Roycroft, I think your point is well taken. None of us know.
BUT- I’ve been in corporate America since the late 70’s. I graduated from college into a recession, and lived through 1987, early 90’'s tech/aerospace bust, several boom/bust years for the petroleum industry, early 2001 recession and then 9/11, and of course, 2008. Professions wax and wane.
I do not have a crystal ball, but as someone who hires for a living, I have observed that at least for the recessions noted above:
1- Generalists seem to fare better than specialists. You can major in petroleum engineering when every company on the planet is hiring and escalating salaries… lucky you. And then you can graduate into one of the frequent dips where everyone is laying off experienced engineers. You can major in mechanical engineering and get hired at an oil and gas company, but it is MUCH harder to major in petroleum engineering and get hired at a consumer products company, or a medical device company, etc. even though so many of the skills are fungible. Ditto for aero/astro. I was already in recruiting in the early 90’s when highly skilled engineers were being laid off from the airlines, manufacturers, aftermarket companies-- and not by the dozens, by the thousands. My company had PhD’s in Aero applying for entry level data analyst jobs (which required algebra, in a test we gave applicants).
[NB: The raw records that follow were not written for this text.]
(* ===== verification/Url.v ===== *)
(** * Url: [url.parse(s).host] of Node's legacy URL parser

    [getcreds] sends [headers: { 'Host': url.parse(opts.mapbox).host }]
    (src/index.js:56).  [url.parse] is Node's legacy [Url.prototype.parse]
    (lib/url.js); this file follows the steps of it that decide [host]:
    - trim the characters of code below 33 at both ends, and read a
      backslash as [/] before the first [?] or [#];
    - take the protocol [/^[a-z0-9.+-]+:/i] off the front;
    - with a protocol, or a rest of the form [//user@host], two leading
      slashes are taken off (not for [javascript:]);
    - a host is parsed when there were slashes, or a protocol that is
      neither [javascript:] nor one of the slashed protocols ([http:],
      [https:], [ftp:], [gopher:], [file:], [ws:], [wss:], compared in the
      case written);
    - the host runs to the first of [/ ? #] (or of the characters RFC 2396
      forbids in a host), after the last [@] before it (the user info);
    - [parseHost] splits a trailing [:digits] port off; the hostname stops
      at a [:] it still holds (unless it is a bracketed IPv6 address), is
      emptied beyond 255 characters, and is lower-cased;
    - [host] is the hostname, then [:port] when there is a port; without
      a parsed host it is [null].
    The IDNA conversion [toASCII] of the hostname (and the exceptions
    newer Node versions raise when it produces a forbidden character) is
    taken as the identity: the model's strings are byte strings. *)

From Stdlib Require Import String Ascii List Arith Bool Lia.
From S2P Require Import Prelude JsValue.
Import ListNotations.

Module Url.

Definition char_in (c : ascii) (cs : list ascii) : bool := existsb (Ascii.eqb c) cs.

Definition backslash : ascii := "092"%char.

(** [code < 33]: what the trimming loop of [parse] skips. *)
Definition is_ws (c : ascii) : bool := Nat.ltb (nat_of_ascii c) 33.

Fixpoint trim_start (s : string) : string :=
  match s with
  | String c s' => if is_ws c then trim_start s' else s
  | EmptyString => EmptyString
  end.

Fixpoint trim_end (s : string) : string :=
  match s with
  | EmptyString => EmptyString
  | String c s' =>
      match trim_end s' with
      | EmptyString => if is_ws c then EmptyString else String c EmptyString
      | r => String c r
      end
  end.

(** Backslashes before the first [?] or [#] become [/]. *)
Fixpoint slash_backslashes (s : string) : string :=
  match s with
  | EmptyString => EmptyString
  | String c s' =>
      if char_in c ["?"; "#"]%char then s
      else String (if Ascii.eqb c backslash then "/"%char else c) (slash_backslashes s')
  end.

Definition is_digit (c : ascii) : bool :=
  Nat.leb 48 (nat_of_ascii c) && Nat.leb (nat_of_ascii c) 57.

Definition is_upper (c : ascii) : bool :=
  Nat.leb 65 (nat_of_ascii c) && Nat.leb (nat_of_ascii c) 90.

Definition is_lower (c : ascii) : bool :=
  Nat.leb 97 (nat_of_ascii c) && Nat.leb (nat_of_ascii c) 122.

Definition lower (c : ascii) : ascii :=
  if is_upper c then ascii_of_nat (nat_of_ascii c + 32) else c.

(** [String.prototype.toLowerCase] on ASCII. *)
Fixpoint lower_string (s : string) : string :=
  match s with
  | EmptyString => EmptyString
  | String c s' => String (lower c) (lower_string s')
  end.

Definition proto_char (c : ascii) : bool :=
  is_upper c || is_lower c || is_digit c || char_in c ["."; "+"; "-"]%char.

(** [/^[a-z0-9.+-]+:/i]: the protocol with its colon, and the rest. *)
Fixpoint proto_split (s : string) : option (string * string) :=
  match s with
  | EmptyString => None
  | String c s' =>
      if proto_char c then
        match s' with
        | String ":"%char r => Some (String c (String ":"%char EmptyString), r)
        | _ => option_map (fun pr => (String c (fst pr), snd pr)) (proto_split s')
        end
      else None
  end.

Definition starts_with_slashes (s : string) : bool :=
  match s with String "/"%char (String "/"%char _) => true | _ => false end.

(** [/^\/\/[^@/]+@[^@/]+/]: [//], user info, [@], a host character. *)
Fixpoint userinfo_then_host (s : string) (seen : bool) : bool :=
  match s with
  | EmptyString => false
  | String c s' =>
      if Ascii.eqb c "@"%char then
        seen && match s' with
                | String d _ => negb (char_in d ["@"; "/"]%char)
                | EmptyString => false
                end
      else if Ascii.eqb c "/"%char then false
      else userinfo_then_host s' true
  end.

Definition host_pattern (s : string) : bool :=
  match s with
  | String "/"%char (String "/"%char r) => userinfo_then_host r false
  | _ => false
  end.

Definition hostless_protocol (lproto : string) : bool := String.eqb lproto "javascript:".

Definition slashed_protocol (proto : string) : bool :=
  existsb (String.eqb proto) ["http:"; "https:"; "ftp:"; "gopher:"; "file:"; "ws:"; "wss:"]%string.

(** The characters RFC 2396 never allows in a host name. *)
Definition non_host_char (c : ascii) : bool :=
  char_in c ["009"; "010"; "013"; " "; "034"; "%"; "'"; ";"; "<"; ">"; backslash; "^"; "`";
             "{"; "|"; "}"]%char.

Definition host_ending_char (c : ascii) : bool := char_in c ["#"; "/"; "?"]%char.

(** The scan of the host: the last [@] seen, and where the host stops;
    an [@] forgets a stop seen before it, a host-ending character ends
    the scan. *)
Fixpoint host_scan (s : string) (i : nat) (at_sign non_host : option nat)
  : option nat * option nat :=
  match s with
  | EmptyString => (at_sign, non_host)
  | String c s' =>
      if host_ending_char c then (at_sign, match non_host with None => Some i | n => n end)
      else if Ascii.eqb c "@"%char then host_scan s' (S i) (Some i) None
      else if non_host_char c then
        host_scan s' (S i) at_sign (match non_host with None => Some i | n => n end)
      else host_scan s' (S i) at_sign non_host
  end.

(** [s.slice(a, b)] for [a <= b]. *)
Definition slice (s : string) (a b : nat) : string := substring a (b - a) s.

(** [this.host] before [parseHost]. *)
Definition raw_host (rest : string) : string :=
  let (at_sign, non_host) := host_scan rest 0 None None in
  let start := match at_sign with Some a => S a | None => 0 end in
  slice rest start (match non_host with Some n => n | None => String.length rest end).

(** [/:[0-9]*$/]: the host before the port, and the port's digits. *)
Fixpoint split_port (s : string) : option (string * string) :=
  match s with
  | EmptyString => None
  | String c s' =>
      match split_port s' with
      | Some (h, p) => Some (String c h, p)
      | None =>
          if Ascii.eqb c ":"%char && forallb is_digit (list_ascii_of_string s')
          then Some (EmptyString, s') else None
      end
  end.

(** [getHostname]: the hostname stops at its first [/ \ # ? :]. *)
Fixpoint valid_prefix (s : string) : string :=
  match s with
  | EmptyString => EmptyString
  | String c s' =>
      if char_in c ["/"; backslash; "#"; "?"; ":"]%char then EmptyString
      else String c (valid_prefix s')
  end.

Definition is_ipv6 (h : string) : bool :=
  match h with
  | String "["%char _ =>
      match get (String.length h - 1) h with Some "]"%char => true | _ => false end
  | _ => false
  end.

(** [parseHost], the checks on the hostname, and [host = h + p]. *)
Definition host_of (rest : string) : string :=
  let h := raw_host rest in
  let (hn, port) := match split_port h with Some hp => hp | None => (h, EmptyString) end in
  let hn := if is_ipv6 hn then hn else valid_prefix hn in
  let hn := if Nat.ltb 255 (String.length hn) then EmptyString else lower_string hn in
  (hn ++ (if String.eqb port "" then "" else ":" ++ port))%string.

(** [url.parse(s).host] *)
Definition url_host (s : string) : jsval :=
  let rest := slash_backslashes (trim_end (trim_start s)) in
  let (proto, rest1) :=
    match proto_split rest with Some (p, r) => (Some p, r) | None => (None, rest) end in
  let hostless := match proto with Some p => hostless_protocol (lower_string p) | None => false end in
  let slashes :=
    (match proto with Some _ => true | None => host_pattern rest1 end) && starts_with_slashes rest1 in
  let rest2 := if slashes && negb hostless then substring 2 (String.length rest1 - 2) rest1 else rest1 in
  if negb hostless &&
     (slashes || match proto with Some p => negb (slashed_protocol p) | None => false end)
  then JStr (host_of rest2)
  else JNull.

(** [url.parse(s).protocol]: the protocol matched at the front of the
    trimmed string, lower-cased, or [null]. *)
Definition url_protocol (s : string) : jsval :=
  match proto_split (slash_backslashes (trim_end (trim_start s))) with
  | Some (p, _) => JStr (lower_string p)
  | None => JNull
  end.

(** ** Ordinary base URLs *)

Fixpoint all_chars (f : ascii -> bool) (s : string) : bool :=
  match s with
  | EmptyString => true
  | String c s' => f c && all_chars f s'
  end.

Lemma all_chars_app f x y : all_chars f (x ++ y) = all_chars f x && all_chars f y.
Proof. induction x as [|c x IH]; simpl; rewrite ?IH, ?andb_assoc; reflexivity. Qed.

(** A character of an ordinary host name: a lower-case letter, a digit,
    [.] or [-]. *)
Definition plain_host_char (c : ascii) : bool :=
  is_lower c || is_digit c || char_in c ["."; "-"]%char.

Section Plain.
Variable h : string.
Hypothesis Hh : all_chars plain_host_char h = true.

(** What a plain character is not, read off its code. *)
Lemma plain_char_facts c :
  plain_host_char c = true ->
  is_ws c = false /\ is_upper c = false /\ char_in c ["?"; "#"]%char = false /\
  Ascii.eqb c backslash = false /\ host_ending_char c = false /\ Ascii.eqb c "@"%char = false /\
  non_host_char c = false /\ Ascii.eqb c ":"%char = false /\
  char_in c ["/"; backslash; "#"; "?"; ":"]%char = false.
Proof.
  destruct c as [b0 b1 b2 b3 b4 b5 b6 b7].
  destruct b0, b1, b2, b3, b4, b5, b6, b7; vm_compute; intros H; try discriminate H;
    repeat split.
Qed.

Lemma trim_end_keep s : all_chars (fun c => negb (is_ws c)) s = true -> trim_end s = s.
Proof.
  induction s as [|c s IH]; simpl; [reflexivity|].
  intros Hs. apply andb_prop in Hs as [Hc Hs]. rewrite (IH Hs).
  destruct s; [|reflexivity]. apply negb_true_iff in Hc. rewrite Hc. reflexivity.
Qed.

Lemma plain_no_ws : all_chars (fun c => negb (is_ws c)) h = true.
Proof.
  induction h as [|c s IH]; simpl in *; [reflexivity|].
  apply andb_prop in Hh as [Hc Hs]. destruct (plain_char_facts c Hc) as [-> _].
  exact (IH Hs).
Qed.

Lemma slash_plain y : slash_backslashes (h ++ y) = (h ++ slash_backslashes y)%string.
Proof.
  clear -Hh. induction h as [|c s IH];
    cbn [all_chars append slash_backslashes host_scan split_port valid_prefix lower_string String.length] in *; [reflexivity|].
  apply andb_prop in Hh as [Hc Hs]. destruct (plain_char_facts c Hc) as (_ & _ & -> & -> & _).
  rewrite (IH Hs). reflexivity.
Qed.

Lemma host_scan_plain y i : host_scan (h ++ y) i None None = host_scan y (i + String.length h) None None.
Proof.
  clear -Hh. revert i. induction h as [|c s IH]; intros i;
    cbn [all_chars append host_scan String.length] in *; [rewrite Nat.add_0_r; reflexivity|].
  apply andb_prop in Hh as [Hc Hs].
  destruct (plain_char_facts c Hc) as (_ & _ & _ & _ & -> & -> & -> & _).
  rewrite (IH Hs). f_equal. lia.
Qed.

Lemma split_port_plain : split_port h = None.
Proof.
  clear -Hh. induction h as [|c s IH];
    cbn [all_chars append slash_backslashes host_scan split_port valid_prefix lower_string String.length] in *; [reflexivity|].
  apply andb_prop in Hh as [Hc Hs]. rewrite (IH Hs).
  destruct (plain_char_facts c Hc) as (_ & _ & _ & _ & _ & _ & _ & -> & _). reflexivity.
Qed.

Lemma valid_prefix_plain : valid_prefix h = h.
Proof.
  clear -Hh. induction h as [|c s IH];
    cbn [all_chars append slash_backslashes host_scan split_port valid_prefix lower_string String.length] in *; [reflexivity|].
  apply andb_prop in Hh as [Hc Hs].
  destruct (plain_char_facts c Hc) as (_ & _ & _ & _ & _ & _ & _ & _ & ->). rewrite (IH Hs). reflexivity.
Qed.

Lemma lower_plain : lower_string h = h.
Proof.
  clear -Hh. induction h as [|c s IH];
    cbn [all_chars append slash_backslashes host_scan split_port valid_prefix lower_string String.length] in *; [reflexivity|].
  apply andb_prop in Hh as [Hc Hs]. unfold lower.
  destruct (plain_char_facts c Hc) as (_ & -> & _). rewrite (IH Hs). reflexivity.
Qed.

End Plain.

(** The host of [h] followed by nothing or by a path is [h]. *)
Lemma host_of_plain h sp :
  all_chars plain_host_char h = true -> String.length h <= 255 ->
  (sp = EmptyString \/ exists q, sp = String "/"%char q) ->
  host_of (h ++ sp) = h.
Proof.
  intros Hh Hl Hp. unfold host_of, raw_host. rewrite (host_scan_plain h Hh).
  assert (Hr : raw_host (h ++ sp) = h).
  { unfold raw_host. rewrite (host_scan_plain h Hh).
    destruct Hp as [->|[q ->]]; unfold slice; simpl.
    - rewrite append_empty_r, Nat.sub_0_r. apply substring_all.
    - rewrite Nat.sub_0_r. apply substring_app_l. }
  unfold raw_host in Hr. rewrite (host_scan_plain h Hh) in Hr.
  destruct (host_scan sp (0 + String.length h) None None) as [[a|] n]; rewrite Hr.
  all: rewrite (split_port_plain h Hh);
    destruct (is_ipv6 h); rewrite ?(valid_prefix_plain h Hh);
    (replace (Nat.ltb 255 (String.length h)) with false by (symmetry; apply Nat.ltb_ge; lia));
    rewrite (lower_plain h Hh); apply append_empty_r.
Qed.

(** The steps before the protocol leave an ordinary base URL followed by
    a path without white space as it is, but for backslashes in the
    path. *)
Lemma plain_url_prep (secure : bool) h p :
  all_chars plain_host_char h = true ->
  all_chars (fun c => negb (is_ws c)) p = true ->
  slash_backslashes (trim_end (trim_start ((if secure then "https://" else "http://") ++ h ++ p)%string)) =
  ((if secure then "https://" else "http://") ++ h ++ slash_backslashes p)%string.
Proof.
  intros Hh Hw.
  replace (trim_start ((if secure then "https://" else "http://") ++ h ++ p)%string)
    with ((if secure then "https://" else "http://") ++ h ++ p)%string by (destruct secure; reflexivity).
  rewrite trim_end_keep
    by (rewrite !all_chars_app, (plain_no_ws h Hh), Hw; destruct secure; reflexivity).
  destruct secure; simpl; f_equal; repeat f_equal; apply (slash_plain h Hh).
Qed.

(** [url.parse] of an ordinary base URL [http://h] or [https://h], bare
    or followed by a path without white space, gives the host name [h]
    itself when [h] is made of lower-case letters, digits, dots and
    hyphens. *)
Lemma url_host_plain (secure : bool) h p :
  all_chars plain_host_char h = true -> String.length h <= 255 ->
  (p = EmptyString \/ exists q, p = String "/"%char q) ->
  all_chars (fun c => negb (is_ws c)) p = true ->
  url_host ((if secure then "https://" else "http://") ++ h ++ p)%string = JStr h.
Proof.
  intros Hh Hl Hp Hw. unfold url_host. rewrite (plain_url_prep secure h p Hh Hw).
  assert (Hp' : slash_backslashes p = EmptyString \/ exists q, slash_backslashes p = String "/"%char q)
    by (destruct Hp as [->|[q ->]]; [left | right; eexists]; reflexivity).
  replace (proto_split ((if secure then "https://" else "http://") ++ h ++ slash_backslashes p)%string)
    with (Some (if secure then "https:" else "http:", "//" ++ h ++ slash_backslashes p))%string
    by (destruct secure; reflexivity).
  destruct secure; simpl; rewrite Nat.sub_0_r, substring_all; f_equal; apply host_of_plain; assumption.
Qed.

(** Its protocol is [http:] or [https:]. *)
Lemma url_protocol_plain (secure : bool) h p :
  all_chars plain_host_char h = true ->
  all_chars (fun c => negb (is_ws c)) p = true ->
  url_protocol ((if secure then "https://" else "http://") ++ h ++ p)%string =
  JStr (if secure then "https:" else "http:").
Proof.
  intros Hh Hw. unfold url_protocol. rewrite (plain_url_prep secure h p Hh Hw).
  destruct secure; reflexivity.
Qed.

End Url.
2- Newish degrees (this point is related to the above) don’t fare well during a recession. Don’t major in real estate management/development if your college offers a solid finance degree-- most of the courses overlap, and every hiring manager in the US knows what a person with a finance degree can do, and significantly fewer know what a real estate management person does especially if the job is not in real estate development. I knew hundreds of young grads in the early 200’s with degrees in e-commerce (too bad e-commerce blew up as a discipline) and it was really, really sad. Better to major in CS-- again, everyone knows what that is, and take a couple of psychology and design courses.
3- Very narrow degrees are not your friend unless it’s for a licensed profession. Yes, you have to pass the boards to become a nurse, so majoring in nursing is the way to go because that’s how you prepare for to be licensed. But majoring in “pre-law”? No, you still need law school in 49 out of 50 states. Travel and tourism? No, because when the tourism industry dries up (like now) what’s plan B? Recreation Management?Athletic Training? Many of these degree-holders end up in jobs which do not require a college degree at all (most of the young people working at my gym have these degrees, alongside high school graduates and kids with a GED. And they are all making minimum wage, part-time with no benefits except for a “free” gym membership.)
4- Make sure you at least like/love what you are studying because it’s the only BA you are going to get. STEM is an obsession right now- but who remembers when PhD’s in Math were driving taxis? And who knows young people with bio majors who work cleaning cages at a lab (just over minimum wage and no free gym) because nobody told them that a BA or BS in bio does not qualify you to do high end genetic research on Covid ? If you’ve gritted your teeth for four years to get that STEM degree (or finance degree, or whatever) and the intended career doesn’t work out, are you going to feel doubly cheated (hated college AND hate the only job you can get?)
No crystal ball. But grinding through a degree in the hopes that it makes you “marketable” if you don’t love where you might end up— think twice.